One of the mistakes one can never make with a 1963 ½ Ford is to leave out the fraction.
‘A 1963 ½ Ford Galaxie 500 XL is neither fish (a 1963 model) nor fowl (a 1964 model) in a chronological sense.’
It is a tweener and lives in its own time zone: after the 1963s and before the 1964s.
Ford did the same thing a year later when they introduced the legendary 1964 ½ Mustang. However, the debut of the 1963 ½ Ford Galaxie 500 was a remarkable occasion in its own right.
The car featured a radical new roof line which swept back to the trunk and triggered a wave of fastback cars in the mid to late 60s. The re-designed roof line on the 1963 ½ Ford was lower and sleeker than the 1963 Ford Galaxie introduced just a few months earlier.
Rick Burgess owned a 1963 ½ Ford once before in his life. His first 1963 ½ Ford played a big role in his younger years because it was his courting and wedding car with his first wife.
The nostalgia bug had bitten him hard and he began to search for another 1963 ½ Galaxie so he could remember those days from his youth. He found one last year and Rick described it as “buying back my youth”.
The second Ford has all of the whistles and buzzers that came with the car when it left the showroom. He likes the effortless feel of the full-on power steering in his Galaxie and recalls how easy the car drives down the road.
The 390 big block under the hood gives Rick plenty of horses to move the big Ford at any speed he chooses on a trip. He took the car out to the West Coast and let his mechanic son tweak the car back to its full potential.
Then Rick took the long way home so he could spend more time behind the wheel of his Galaxie 500. The car ran flawlessly on the trip and Rick only had one minor glitch along the way because the car was not a good cold weather starter.
The automatic choke was not quite adjusted to the conditions and gave Rick a little trouble until the car warmed up a little.
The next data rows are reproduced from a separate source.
(** A step that stays on the spreadsheet side: it leaves the append log and
    the tabular file, with its header bookkeeping, as they are, does not
    touch the row index, and only adds to the log of outside calls. *)
Definition sheet_side {A : Type} (m : M exporter A) : Prop :=
  forall s,
    jsonl_file (snd (m s)) = jsonl_file s
    /\ tsv_file (snd (m s)) = tsv_file s
    /\ tsv_header_written (snd (m s)) = tsv_header_written s
    /\ tsv_columns (snd (m s)) = tsv_columns s
    /\ deal_id_to_row (snd (m s)) = deal_id_to_row s
    /\ exists rest, io_log (snd (m s)) = io_log s ++ rest.


(** A step that succeeds on an attached worksheet and leaves its data rows
    (everything below the header), the row index and the row cursor as they
    are. *)
Definition keeps_rows {A : Type} (m : M exporter A) : Prop :=
  forall s ws,
    worksheet s = Some ws ->
    exists a s1 ws1,
      m s = (Ok a, s1)
      /\ worksheet s1 = Some ws1
      /\ drop 1 (ws_values ws1) = drop 1 (ws_values ws)
      /\ deal_id_to_row s1 = deal_id_to_row s
      /\ sheets_next_row s1 = sheets_next_row s.

End IncrementalExporter.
Rick bought the car for nostalgic reasons and wants to keep the 52- and-a-half-year-old car as original as possible to capture that vibe.
He pointed out the radio/cassette deck in the car and noted the unit was not an original feature in the car. Cassette decks would become a popular add-on in cars several years later, but this deck allowed Rick to listen to some pretty special tunes on the road.
His second wife was involved with a radio station and recorded all the music she liked on cassette tapes. Her tapes are a big part of his road trips in the Galaxie and Rick enjoys all the memories of his time with her through her music.
‘Rick plans to hit the road as much as possible in his 1963 ½ Ford because it is a trip down memory lane for him.’